The intention of our study was twofold. First, we wished to investigate further the interrelationships among Rrp2, RpoN and RpoS, with emphasis on their functional interplay. As such, this is the first study, to our knowledge, to exploit rrp2, rpoN and rpoS mutants of B. burgdorferi in gene microarray experiments to study the transcriptional influences of all three major components of the pathway. Although microarray data generated from single observations (single time points) can be subject to indirect effects, the slow growth of B. burgdorferi in vitro would serve to minimize such effects. In our comparative transcriptional profiling experiments with the rrp2, rpoN and rpoS mutants, it was clear that 98 genes were under the combined regulation of Rrp2, RpoN and RpoS. Caimano et al. (2007) examined the RpoS regulon in B. burgdorferi cultivated in either DMCs or under more typical in vitro growth conditions. When comparing our data with the microarray data of Caimano et al. (2007), an excellent correlation was observed: 68 (67 induced genes and one repressed gene, bba62) of the 98 genes in our group of targets that were definitively regulated by Rrp2–RpoN–RpoS were also present in the microarray data of those authors. We believe that this level of concordance serves to validate our data, as well as those of Caimano et al. (2007), particularly given the tendency for microarray data to vary between laboratories.

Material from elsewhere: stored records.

Lemma schedule_ok acc n arg :
  acc_ok acc → is_Some (cg_nodes g !! n) → acc_ok (schedule acc n arg).
Proof.
  intros [Hn Hd Hs] Hin. unfold schedule. destruct arg as [v|]; [|case_decide as Hseen; [done|]].
  all: split; cbn [ra_next ra_seen]; [apply Forall_app; split; [done|by apply Forall_singleton]|
    rewrite plain_nodes_app|intros m; rewrite plain_nodes_app].
  - unfold plain_nodes at 2. cbn. by rewrite app_nil_r.
  - unfold plain_nodes at 2. cbn. rewrite app_nil_r. apply Hs.
  - apply NoDup_app. split_and!; [done| |apply NoDup_singleton].
    intros m Hm Hx. apply list_elem_of_singleton in Hx as ->. by apply Hs in Hm.
  - unfold plain_nodes at 2. cbn. rewrite elem_of_union, elem_of_app, Hs. set_solver.
Qed.

Lemma acc_ok_arrivals acc arr evs :
  acc_ok acc → acc_ok (mkAcc (ra_next acc) (ra_seen acc) arr evs).
Proof. by intros [? ? ?]. Qed.

Lemma select_target_ok node acc t :
  acc_ok acc → target_ok t → acc_ok (select_target g node acc t).
Proof.
  intros Ha Ht. unfold select_target. case_decide as He; [done|].
  destruct (gate _ _ _ _) as [arr []]; [|by apply acc_ok_arrivals].
  apply schedule_ok; [by apply acc_ok_arrivals|]. by destruct Ht.
Qed.

Lemma select_targets_ok node ts : ∀ acc,
  acc_ok acc → Forall target_ok ts → acc_ok (foldl (select_target g node) acc ts).
Proof.
  induction ts as [|t ts IH]; intros acc Ha Hts; [done|]. apply Forall_cons in Hts as [Ht Hts].
  cbn. apply IH; [by apply select_target_ok|done].
Qed.

Lemma route_loop_ok goto_map st completed : ∀ index acc resolved acc' r,
  graph_wf g → acc_ok acc →
  route_loop g goto_map st index completed acc resolved = (acc', r) → acc_ok acc'.
Proof.
  induction completed as [|a rest IH]; intros index acc resolved acc' r Hwf Ha Hl; cbn in Hl.
  { by inv_ok. }
  destruct (route g _ _ _) as [ts|e] eqn:Er; [|by inv_ok].
  eapply IH; [done| |done]. apply select_targets_ok; [done|by eapply route_ok].
Qed.

(** The three outcomes of one relief: nothing, a phantom arrival, or the
    barrier fires. *)
Lemma relieve_cases completed resolved acc r :
  relieve g completed resolved acc r = acc ∨
  ∃ required, cg_waiting g !! relief_barrier r = Some required ∧
    source_indices completed (relief_source r) ≠ [] ∧
    taken_toward g resolved (source_indices completed (relief_source r))
      (relief_node r) (relief_barrier r) = false ∧
    let arrived := {[relief_node r]} ∪ default ∅ (ra_arrivals acc !! relief_barrier r) in
    (required ⊆ arrived ∧
     relieve g completed resolved acc r =
       schedule (mkAcc (ra_next acc) (ra_seen acc)
                  (delete (relief_barrier r) (ra_arrivals acc)) (ra_events acc))
         (relief_barrier r) None) ∨
    (¬ required ⊆ arrived ∧
     relieve g completed resolved acc r =
       mkAcc (ra_next acc) (ra_seen acc) (<[relief_barrier r := arrived]> (ra_arrivals acc))
         (ra_events acc)).
Proof.
  unfold relieve. destruct (decide (source_indices _ _ = [])) as [|Hs]; [by left|].
  destruct (taken_toward _ _ _ _ _) eqn:Et; [by left|]. cbn [orb].
  destruct (bool_decide (_ ∈ ra_seen acc)); [by left|].
  destruct (cg_waiting g !! _) as [req|]; [|by left].
  match goal with |- context [if ?e then _ else _] => destruct e end; [|by left].
  right. exists req. split_and!; [done..|]. cbn zeta. case_decide; [left|right]; done.
Qed.

Lemma relieve_ok completed resolved acc r :
  graph_wf g → acc_ok acc → acc_ok (relieve g completed resolved acc r).
Proof.
  intros Hwf Ha. destruct (relieve_cases completed resolved acc r)
    as [->|(req & Hw & _ & _ & [[_ ->]|[_ ->]])]; [done| |by apply acc_ok_arrivals].
  apply schedule_ok; [by apply acc_ok_arrivals|]. by apply (wf_waiting g Hwf) in Hw as [? _].
Qed.

Lemma relieves_ok completed resolved rs : ∀ acc,
  graph_wf g → acc_ok acc → acc_ok (foldl (relieve g completed resolved) acc rs).
Proof.
  induction rs as [|r rs IH]; intros acc Hwf Ha; [done|]. cbn. apply IH; [done|].
  by apply relieve_ok.
Qed.

Lemma acc_ok_init arr : acc_ok (mkAcc [] ∅ arr []).
Proof. split; cbn; [constructor|constructor|set_solver]. Qed.

Lemma route_completed_next completed goto_map st arr arr' evs next :
  graph_wf g → route_completed g completed goto_map st arr = (arr', evs, Ok next) →
  next_ok next ∧ NoDup (plain_nodes next).
Proof.
  intros Hwf Hr. unfold route_completed in Hr.
  destruct (route_loop _ _ _ _ _ _ _) as [acc [resolved|e]] eqn:El; inv_ok.
  apply route_loop_ok in El; [|done|apply acc_ok_init].
  destruct (relieves_ok completed resolved (cg_barrier_reliefs g) acc Hwf El). done.
Qed.
End Targets.
(* ===== verification/Lineage.v ===== *)
(** * Lineage: history walk and pruning

    The parent-pointer walk of [Checkpointer::state_history] terminates on any
    store content, and [Checkpointer::prune] deletes neither an ancestor of a
    surviving checkpoint nor the latest checkpoint of a namespace. *)

From S2P Require Import Prelude Json GraphTypes Checkpoint.

(** ** The history walk *)

(** Consecutive tuples are linked by the parent pointer. *)
Fixpoint lineage_linked {State} (l : list (CheckpointTuple State)) : Prop :=
  match l with
  | t :: (t' :: _) as rest =>
      cp_parent_checkpoint_id (ct_checkpoint t) = Some (cp_checkpoint_id (ct_checkpoint t')) ∧
      lineage_linked rest
  | _ => True
  end.

Definition tuple_id {State} (t : CheckpointTuple State) : string :=
  cp_checkpoint_id (ct_checkpoint t).

Section Walk.
Context {State C : Type} (ops : CheckpointerOps State C) (s : C) (thread : string)
        (ns : list string) (limit : option nat) (ids : gset string).

(** What the walk needs of the store: reads succeed, return the addressed
    record, and every record they return is one of finitely many. *)
Hypothesis tuple_ok : ∀ cursor, ∃ o, get_tuple ops s (mkConfig thread cursor ns) = Ok o.
Hypothesis tuple_in : ∀ cursor t,
  get_tuple ops s (mkConfig thread cursor ns) = Ok (Some t) → tuple_id t ∈ ids.
Hypothesis tuple_addressed : ∀ i t,
  get_tuple ops s (mkConfig thread (Some i) ns) = Ok (Some t) → tuple_id t = i.
Lemma acc_run_cons step k a acc r rs :
  acc_run (fold_one step k a acc r) (S k) rs = acc_run acc k (r :: rs).
Proof.
  unfold acc_run. rewrite !found_cons, indices_cons. rewrite fmap_cons. cbn [mjoin list_join].
  destruct r as [[u|c|i]|e]; cbn.
  - f_equal; by rewrite <- app_assoc.
  - destruct (cmd_update c) as [u|]; cbn; destruct (cmd_goto c) as [|t ts]; cbn;
      f_equal; rewrite <- ?app_assoc; try done.
    all: rewrite <- insert_union_l; symmetry; apply insert_union_r;
      destruct (found_goto_lt k rs k) as [|]; [done|lia].
  - f_equal; by rewrite <- app_assoc.
  - destruct (fa_failure acc); done.
Qed.

Lemma fold_parallel_run step k active rs : ∀ acc,
  length rs = length active →
  step_run (fold_parallel step k active rs acc) = acc_run acc k rs.
Proof.
  revert k rs. induction active as [|a active IH]; intros k [|r rs] acc Hlen; try done.
  - cbn. by rewrite acc_run_nil.
  - cbn [fold_parallel]. rewrite IH by (cbn in Hlen; lia). apply (acc_run_cons step k a).
Qed.

Lemma acc_run_init visited events rs :
  acc_run (mkFold [] ∅ [] [] None visited events) 0 rs = outcomes_run rs.
Proof. unfold acc_run, outcomes_run. cbn. by rewrite (right_id_L ∅ (∪)). Qed.

(** The prefix the sequential runner gets to: up to the first branch that does
    not complete, that branch included. *)
Fixpoint until_stop rs : list outcome :=
  match rs with
  | [] => []
  | r :: rest => if branch_done r then r :: until_stop rest else [r]
  end.
End Outcome.

Section Runners.
Context {State Update C : Type} (g : CompiledGraph State Update C).
Context (rt : Runtime) (info : RunInfo).

Definition registered (active : list Activation) : Prop :=
  Forall (λ a, is_Some (cg_nodes g !! act_node a)) active.

(** What each branch of a step yields, resume values consumed in order. *)
Fixpoint branch_outcomes (forked : bool) (state : State) (step index : nat)
    (active : list Activation) (resume_map : gmap NodeId value)
    : list (Result (NodeResult Update) * list ChildRun) :=
  match active with
  | [] => []
  | a :: rest =>
      match cg_nodes g !! act_node a with
      | None => []
      | Some node =>
          let '(ctx, resume_map') :=
            node_context info (act_node a) step resume_map
              (if forked then Some (mkFork index (act_node a)) else None) (act_send_arg a) in
          run_node_with_retry rt g (act_node a) (node_handler node) state ctx
            :: branch_outcomes forked state step (S index) rest resume_map'
      end
  end.

Lemma branch_outcomes_length forked state step active : ∀ index resume_map,
  registered active →
  length (branch_outcomes forked state step index active resume_map) = length active.
Proof.
  induction active as [|a rest IH]; intros index rm Hr; [done|]. apply Forall_cons in Hr as [[n Hn] Hr].
  cbn. rewrite Hn. cbn. by rewrite IH.
Qed.
Definition resume_point (ops : CheckpointerOps State C) g (s : C) (thread_id : ThreadId)
    (c : Checkpoint State) (command : Command Update) : Result ResumePoint :=
  let active := pending_activations c in
  match active with
  | [] => Err (Resume "checkpoint has no pending nodes to resume")
  | _ =>
      let config := mkConfig thread_id (Some (cp_checkpoint_id c)) (cg_namespace g) in
      let? recorded := ck_get_writes ops s config in
      let done :=
        match recorded with
        | [] => pw_task_id <$> cp_pending_writes c
        | _ => pw_task_id <$> recorded
        end in
      let active := skip_completed active done in
      Ok (mkResumePoint (cp_state c) active (resume_values c active (cmd_resume command))
            (barriers_from_persisted (cp_barrier_arrivals c)) (Some (cp_checkpoint_id c)))
  end.

Definition resume_from (fuel : nat) (env : Env) g (thread_id : ThreadId) (target : ResumeTarget)
    (command : Command Update) : M C (Outcome (GraphExecution State)) :=
  match cg_checkpointer g with
  | None => mret (Returned (Err (Resume "no checkpointer configured")))
  | Some ops =>
      let! loaded := (λ w, (w, load_checkpoint ops g (w_store w) thread_id target)) in
      match loaded with
      | Err e => mret (Returned (Err e))
      | Ok c =>
          emit g (CheckpointRestored (cp_checkpoint_id c)) ;!
          let! point := (λ w, (w, resume_point ops g (w_store w) thread_id c command)) in
          match point with
          | Err e => mret (Returned (Err e))
          | Ok rp =>
              execute fuel env g (rp_state rp) (rp_active rp) (Some thread_id) (rp_resume rp)
                (rp_barriers rp) (rp_parent rp)
          end
      end
  end.

Definition resume (fuel : nat) (env : Env) g (thread_id : ThreadId) (command : Command Update)
    : M C (Outcome (GraphExecution State)) := resume_from fuel env g thread_id Latest command.
Definition retry (fuel : nat) (env : Env) g (thread_id : ThreadId)
    : M C (Outcome (GraphExecution State)) :=
  resume_from fuel env g thread_id Latest command_new.
End RunLoop.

In addition to the 98 genes under the control of Rrp2, RpoN and RpoS, an additional group of 47 genes were identified whose expression is also most likely modulated by these three regulators. This conclusion is warranted based on the similarity in the changes in the expression of each given gene among all three mutants. In other words, if one particular gene was regulated by RpoS, it was also found to be regulated by RpoN, although at a less than twofold change or with a P value of >0.05. Finally, microarray data identified a third group of three and 12 genes, which were regulated by RpoS or RpoN alone, respectively. However, the relative changes in expression of these genes were modest (less than fourfold). Considering that there was substantial overlap in the genes regulated by both RpoN and RpoS, and the fact that there were only a few genes regulated by RpoN or RpoS individually (all of which exhibited only slight differences in expression levels), our data provide strong evidence that RpoN regulates the RpoS-mediated adaptive response in B. burgdorferi.
In B. burgdorferi, the putative response regulator Rrp2 has been shown to be required for the RpoN-dependent transcription of rpoS (Burtnick et al., 2007; Yang et al., 2003a). To further confirm the linearity of the pathway, we compared herein the transcriptomes of the wild-type strain 297 and the rrp2 mutant. In addition to the 98 genes known to be regulated by Rrp2–RpoN–RpoS, our data showed that 106 genes were likely regulated by Rrp2 alone in B. burgdorferi. However, for each gene in the group regulated by Rrp2 alone, the changes in gene expression were modest (i.e. less than sixfold). Unfortunately, further investigation into this Rrp2-mediated branch of gene regulation, which ostensibly is independent of the RpoN–RpoS sigma factor cascade, represents a formidable challenge, because all efforts to date to completely disrupt rrp2 (via insertion or deletion) in B. burgdorferi have been unsuccessful (Burtnick et al., 2007; Yang et al., 2003a). Given the fact that mutations in rpoN and rpoS are not lethal for in vitro growth of B. burgdorferi (Caimano et al., 2004; Fisher et al., 2005; Hubner et al., 2001), the inability to totally inactivate rrp2 has led to the supposition that rrp2 likely serves some other essential role that is independent of its activation of RpoN-dependent transcription. Thus, it is hypothesized that, in addition to its presumed enhancer-binding activity (for RpoN), Rrp2 downregulates the expression of other genes whose products are toxic when they are aberrantly expressed in B. burgdorferi. The rrp2 mutant used in this study was theoretically deficient only in its capacity to hydrolyse ATP and thus unable to activate RpoN-dependent transcription, but its putative DNA-binding capability should have been left intact. Therefore, it is reasonable that we would not have been able to identify the toxic targets repressed by Rrp2 by employing the ATP-binding site mutant utilized in the current study.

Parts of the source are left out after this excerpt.